[Start of Attachment]

Lemma X16_policies_read_only_without_age_witness :
  age_or_policy (mk_args "weekly" (Some 10) false false None DEFAULT_CONFIG_PATH)
    (dict_update DEFAULT_CONFIG (or_empty override_bad_policies)) w_configured
  = (Ok 10, w_configured)
  ∧ ∃ w',
      main env_bad_policies args_weekly w_configured = (Raise AttributeError, w')
      ∧ exit_status (@Raise unit AttributeError) = 1
      ∧ w_log w' = w_log w_configured
      ∧ w_trace w'
        = w_trace w_configured ++ [EvCreate lock_path; EvRemove lock_path]
          ++ (if which_mail env_bad_policies
              then [EvMail "admin@example.com" log_path] else []).
Proof.
  split.
  - apply (proj1 (X16_policies_read_only_without_age env_bad_policies
                    (mk_args "weekly" (Some 10) false false None DEFAULT_CONFIG_PATH)
                    w_configured _ "" "" "" "") 10); [reflexivity | lia].
  - apply (proj2 (X16_policies_read_only_without_age env_bad_policies args_weekly
                    w_configured
                    (dict_update DEFAULT_CONFIG (or_empty override_bad_policies))
                    log_path lock_path "admin@example.com" "30"));
      try (vm_compute; reflexivity).
    by left.
Defined.

(** X20: a log file or a lock marker that cannot be opened ends the run
    with the exception of [open] and exit status 1, outside the [try]: when
    the log file, named by a non-empty string, does not open, nothing at
    all has happened; when the log file opens and the marker, absent so
    far, cannot be created, the log file is on disk and nothing else has
    happened.  In both cases no command is issued, nothing is removed and
    no mail is sent. *)
Theorem X20_unopenable_paths_end_the_run
    (E : Env) (args : Args) (w : world)
    (cfg : gmap string value) (lf lk : string) (err : oserror) :
  load_config E (config args) w = (Ok cfg, w) →
  cfg !! "logfile" = Some (VStr lf) →
  cfg !! "lockfile" = Some (VStr lk) →
  (lf ≠ "" →
   open_for_writing E lf = Some err →
   main E args w = (Raise (exn_of_oserror err), w)
   ∧ exit_status (@Raise unit (exn_of_oserror err)) = 1)
  ∧ (open_for_writing E lf = None →
     file_at E lk ({[resolve E lf]} ∪ w_files w) = false →
     open_for_writing E lk = Some err →
     ∃ w',
       main E args w = (Raise (exn_of_oserror err), w')
       ∧ exit_status (@Raise unit (exn_of_oserror err)) = 1
       ∧ w_files w' = {[resolve E lf]} ∪ w_files w
       ∧ w_log w' = w_log w
       ∧ w_trace w' = w_trace w).
Proof.
  intros Hload Hlf Hlk. split.
  - intros Hne Herr. split; [by eapply main_log_refused | by destruct err].
  - intros Hopen Hfree Herr. eexists.
    split; [by eapply main_lock_refused|]. split; [by destruct err | done].
Qed.
(** [thread.is_alive()] *)
Definition is_alive (t : nat) (w : World) : bool :=
  bool_decide (is_Some (threads w !! t)).

(** [thread.join(timeout=1.0)]: a thread whose server still listens outlives
    the timeout. *)
Definition thread_join (t : nat) (w : World) : World :=
  emit (EvJoin t)
    (match threads w !! t with
     | Some srv =>
         if bool_decide (is_Some (sockets w !! srv)) then w
         else set_threads (delete t (threads w)) w
     | None => w
     end).

(** [loop.create_task(coro)] *)
Definition create_task (w : World) : nat * World :=
  let t := next_id w in
  (t, emit (EvCreateTask t) (set_next_id (S t) (set_tasks ({[t]} ∪ tasks w) w))).

(** [task.done()] *)
Definition task_done (t : nat) (w : World) : bool :=
  negb (bool_decide (t ∈ tasks w)).

(** [task.cancel()] *)
Definition task_cancel (t : nat) (w : World) : World :=
  emit (EvCancel t) (set_tasks (tasks w ∖ {[t]}) w).

(** [await asyncio.sleep(seconds)] *)
Definition asyncio_sleep (seconds : Q) (w : World) : World :=
  tick (emit (EvSleep seconds) w).

(** ** The instance *)

Record SensorHost : Type := mkHost {
  sensors : list Sensor;
  port : Z;
  refresh_interval : Q;
  server : option nat;
  server_thread : option nat;
  refresh_task : option nat;
  temp_dir : option string;
  running : bool
}.

Definition __init__ : SensorHost :=
  mkHost [] 8080 5%Q None None None None false.

Definition set_sensors (x : list Sensor) (h : SensorHost) : SensorHost :=
  mkHost x (port h) (refresh_interval h) (server h) (server_thread h)
    (refresh_task h) (temp_dir h) (running h).

Definition set_port (x : Z) (h : SensorHost) : SensorHost :=
  mkHost (sensors h) x (refresh_interval h) (server h) (server_thread h)
    (refresh_task h) (temp_dir h) (running h).

Definition set_refresh_interval (x : Q) (h : SensorHost) : SensorHost :=
  mkHost (sensors h) (port h) x (server h) (server_thread h)
    (refresh_task h) (temp_dir h) (running h).

Definition set_server (x : option nat) (h : SensorHost) : SensorHost :=
  mkHost (sensors h) (port h) (refresh_interval h) x (server_thread h)
    (refresh_task h) (temp_dir h) (running h).

Definition set_server_thread (x : option nat) (h : SensorHost) : SensorHost :=
  mkHost (sensors h) (port h) (refresh_interval h) (server h) x
    (refresh_task h) (temp_dir h) (running h).

Definition set_refresh_task (x : option nat) (h : SensorHost) : SensorHost :=
  mkHost (sensors h) (port h) (refresh_interval h) (server h) (server_thread h)
    x (temp_dir h) (running h).

Definition set_temp_dir (x : option string) (h : SensorHost) : SensorHost :=
  mkHost (sensors h) (port h) (refresh_interval h) (server h) (server_thread h)
    (refresh_task h) x (running h).

Definition set_running (x : bool) (h : SensorHost) : SensorHost :=
  mkHost (sensors h) (port h) (refresh_interval h) (server h) (server_thread h)
    (refresh_task h) (temp_dir h) x.

(** ** The monad of methods: state ([self] and the world) and exceptions.
    As in Python, the changes made before an exception is raised persist. *)

Definition M (A : Type) : Type :=
  SensorHost → World → result A * SensorHost * World.

Definition ret {A : Type} (a : A) : M A := λ h w, (Ok a, h, w).

Definition bind {A B : Type} (m : M A) (k : A → M B) : M B :=
  λ h w,
    match m h w with
    | (Ok a, h', w') => k a h' w'
    | (Raise e, h', w') => (Raise e, h', w')
    end.

Definition raise {A : Type} (e : exn) : M A := λ h w, (Raise e, h, w).

(** [try: body  except Exception as e: handler e] *)
Definition try_except {A : Type} (body : M A) (handler : exn → M A) : M A :=
  λ h w,
    match body h w with
    | (Ok a, h', w') => (Ok a, h', w')
    | (Raise e, h', w') => handler e h' w'
    end.

Definition self {A : Type} (f : SensorHost → A) : M A := λ h w, (Ok (f h), h, w).
Definition assign (f : SensorHost → SensorHost) : M unit := λ h w, (Ok tt, f h, w).
Definition env {A : Type} (f : World → A) : M A := λ h w, (Ok (f w), h, w).
Definition effect (f : World → World) : M unit := λ h w, (Ok tt, h, f w).
Definition call {A : Type} (f : World → result A * World) : M A :=
  λ h w, let '(r, w') := f w in (r, h, w').
Definition alloc {A : Type} (f : World → A * World) : M A :=
  λ h w, let '(a, w') := f w in (Ok a, h, w').

Declare Scope host_scope.
Delimit Scope host_scope with host.
Bind Scope host_scope with M.
Notation "x <- m ;; k" := (bind m (λ x, k))
  (at level 100, m at next level, right associativity) : host_scope.
Notation "m ;; k" := (bind m (λ _, k))
  (at level 100, right associativity) : host_scope.
Local Open Scope host_scope.

(** [for x in l: body x] *)
Fixpoint for_each {A : Type} (l : list A) (body : A → M unit) : M unit :=
  match l with
  | [] => ret tt
  | x :: rest => body x ;; for_each rest body
  end.

Definition logger (lvl : Level) (msg : string) : M unit := effect (add_log lvl msg).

[End of Attachment]

**WORK TASK:**
Write the material above out again, exactly as it reads.

**ANSWER FOR THIS EXERCISE:**
Lemma X16_policies_read_only_without_age_witness :
  age_or_policy (mk_args "weekly" (Some 10) false false None DEFAULT_CONFIG_PATH)
    (dict_update DEFAULT_CONFIG (or_empty override_bad_policies)) w_configured
  = (Ok 10, w_configured)
  ∧ ∃ w',
      main env_bad_policies args_weekly w_configured = (Raise AttributeError, w')
      ∧ exit_status (@Raise unit AttributeError) = 1
      ∧ w_log w' = w_log w_configured
      ∧ w_trace w'
        = w_trace w_configured ++ [EvCreate lock_path; EvRemove lock_path]
          ++ (if which_mail env_bad_policies
              then [EvMail "admin@example.com" log_path] else []).
Proof.
  split.
  - apply (proj1 (X16_policies_read_only_without_age env_bad_policies
                    (mk_args "weekly" (Some 10) false false None DEFAULT_CONFIG_PATH)
                    w_configured _ "" "" "" "") 10); [reflexivity | lia].
  - apply (proj2 (X16_policies_read_only_without_age env_bad_policies args_weekly
                    w_configured
                    (dict_update DEFAULT_CONFIG (or_empty override_bad_policies))
                    log_path lock_path "admin@example.com" "30"));
      try (vm_compute; reflexivity).
    by left.
Defined.

(** X20: a log file or a lock marker that cannot be opened ends the run
    with the exception of [open] and exit status 1, outside the [try]: when
    the log file, named by a non-empty string, does not open, nothing at
    all has happened; when the log file opens and the marker, absent so
    far, cannot be created, the log file is on disk and nothing else has
    happened.  In both cases no command is issued, nothing is removed and
    no mail is sent. *)
Theorem X20_unopenable_paths_end_the_run
    (E : Env) (args : Args) (w : world)
    (cfg : gmap string value) (lf lk : string) (err : oserror) :
  load_config E (config args) w = (Ok cfg, w) →
  cfg !! "logfile" = Some (VStr lf) →
  cfg !! "lockfile" = Some (VStr lk) →
  (lf ≠ "" →
   open_for_writing E lf = Some err →
   main E args w = (Raise (exn_of_oserror err), w)
   ∧ exit_status (@Raise unit (exn_of_oserror err)) = 1)
  ∧ (open_for_writing E lf = None →
     file_at E lk ({[resolve E lf]} ∪ w_files w) = false →
     open_for_writing E lk = Some err →
     ∃ w',
       main E args w = (Raise (exn_of_oserror err), w')
       ∧ exit_status (@Raise unit (exn_of_oserror err)) = 1
       ∧ w_files w' = {[resolve E lf]} ∪ w_files w
       ∧ w_log w' = w_log w
       ∧ w_trace w' = w_trace w).
Proof.
  intros Hload Hlf Hlk. split.
  - intros Hne Herr. split; [by eapply main_log_refused | by destruct err].
  - intros Hopen Hfree Herr. eexists.
    split; [by eapply main_lock_refused|]. split; [by destruct err | done].
Qed.
(** [thread.is_alive()] *)
Definition is_alive (t : nat) (w : World) : bool :=
  bool_decide (is_Some (threads w !! t)).

(** [thread.join(timeout=1.0)]: a thread whose server still listens outlives
    the timeout. *)
Definition thread_join (t : nat) (w : World) : World :=
  emit (EvJoin t)
    (match threads w !! t with
     | Some srv =>
         if bool_decide (is_Some (sockets w !! srv)) then w
         else set_threads (delete t (threads w)) w
     | None => w
     end).

(** [loop.create_task(coro)] *)
Definition create_task (w : World) : nat * World :=
  let t := next_id w in
  (t, emit (EvCreateTask t) (set_next_id (S t) (set_tasks ({[t]} ∪ tasks w) w))).

(** [task.done()] *)
Definition task_done (t : nat) (w : World) : bool :=
  negb (bool_decide (t ∈ tasks w)).

(** [task.cancel()] *)
Definition task_cancel (t : nat) (w : World) : World :=
  emit (EvCancel t) (set_tasks (tasks w ∖ {[t]}) w).

(** [await asyncio.sleep(seconds)] *)
Definition asyncio_sleep (seconds : Q) (w : World) : World :=
  tick (emit (EvSleep seconds) w).

(** ** The instance *)

Record SensorHost : Type := mkHost {
  sensors : list Sensor;
  port : Z;
  refresh_interval : Q;
  server : option nat;
  server_thread : option nat;
  refresh_task : option nat;
  temp_dir : option string;
  running : bool
}.

Definition __init__ : SensorHost :=
  mkHost [] 8080 5%Q None None None None false.

Definition set_sensors (x : list Sensor) (h : SensorHost) : SensorHost :=
  mkHost x (port h) (refresh_interval h) (server h) (server_thread h)
    (refresh_task h) (temp_dir h) (running h).

Definition set_port (x : Z) (h : SensorHost) : SensorHost :=
  mkHost (sensors h) x (refresh_interval h) (server h) (server_thread h)
    (refresh_task h) (temp_dir h) (running h).

Definition set_refresh_interval (x : Q) (h : SensorHost) : SensorHost :=
  mkHost (sensors h) (port h) x (server h) (server_thread h)
    (refresh_task h) (temp_dir h) (running h).

Definition set_server (x : option nat) (h : SensorHost) : SensorHost :=
  mkHost (sensors h) (port h) (refresh_interval h) x (server_thread h)
    (refresh_task h) (temp_dir h) (running h).

Definition set_server_thread (x : option nat) (h : SensorHost) : SensorHost :=
  mkHost (sensors h) (port h) (refresh_interval h) (server h) x
    (refresh_task h) (temp_dir h) (running h).

Definition set_refresh_task (x : option nat) (h : SensorHost) : SensorHost :=
  mkHost (sensors h) (port h) (refresh_interval h) (server h) (server_thread h)
    x (temp_dir h) (running h).

Definition set_temp_dir (x : option string) (h : SensorHost) : SensorHost :=
  mkHost (sensors h) (port h) (refresh_interval h) (server h) (server_thread h)
    (refresh_task h) x (running h).

Definition set_running (x : bool) (h : SensorHost) : SensorHost :=
  mkHost (sensors h) (port h) (refresh_interval h) (server h) (server_thread h)
    (refresh_task h) (temp_dir h) x.

(** ** The monad of methods: state ([self] and the world) and exceptions.
    As in Python, the changes made before an exception is raised persist. *)

Definition M (A : Type) : Type :=
  SensorHost → World → result A * SensorHost * World.

Definition ret {A : Type} (a : A) : M A := λ h w, (Ok a, h, w).

Definition bind {A B : Type} (m : M A) (k : A → M B) : M B :=
  λ h w,
    match m h w with
    | (Ok a, h', w') => k a h' w'
    | (Raise e, h', w') => (Raise e, h', w')
    end.

Definition raise {A : Type} (e : exn) : M A := λ h w, (Raise e, h, w).

(** [try: body  except Exception as e: handler e] *)
Definition try_except {A : Type} (body : M A) (handler : exn → M A) : M A :=
  λ h w,
    match body h w with
    | (Ok a, h', w') => (Ok a, h', w')
    | (Raise e, h', w') => handler e h' w'
    end.

Definition self {A : Type} (f : SensorHost → A) : M A := λ h w, (Ok (f h), h, w).
Definition assign (f : SensorHost → SensorHost) : M unit := λ h w, (Ok tt, f h, w).
Definition env {A : Type} (f : World → A) : M A := λ h w, (Ok (f w), h, w).
Definition effect (f : World → World) : M unit := λ h w, (Ok tt, h, f w).
Definition call {A : Type} (f : World → result A * World) : M A :=
  λ h w, let '(r, w') := f w in (r, h, w').
Definition alloc {A : Type} (f : World → A * World) : M A :=
  λ h w, let '(a, w') := f w in (Ok a, h, w').

Declare Scope host_scope.
Delimit Scope host_scope with host.
Bind Scope host_scope with M.
Notation "x <- m ;; k" := (bind m (λ x, k))
  (at level 100, m at next level, right associativity) : host_scope.
Notation "m ;; k" := (bind m (λ _, k))
  (at level 100, right associativity) : host_scope.
Local Open Scope host_scope.

(** [for x in l: body x] *)
Fixpoint for_each {A : Type} (l : list A) (body : A → M unit) : M unit :=
  match l with
  | [] => ret tt
  | x :: rest => body x ;; for_each rest body
  end.

Definition logger (lvl : Level) (msg : string) : M unit := effect (add_log lvl msg).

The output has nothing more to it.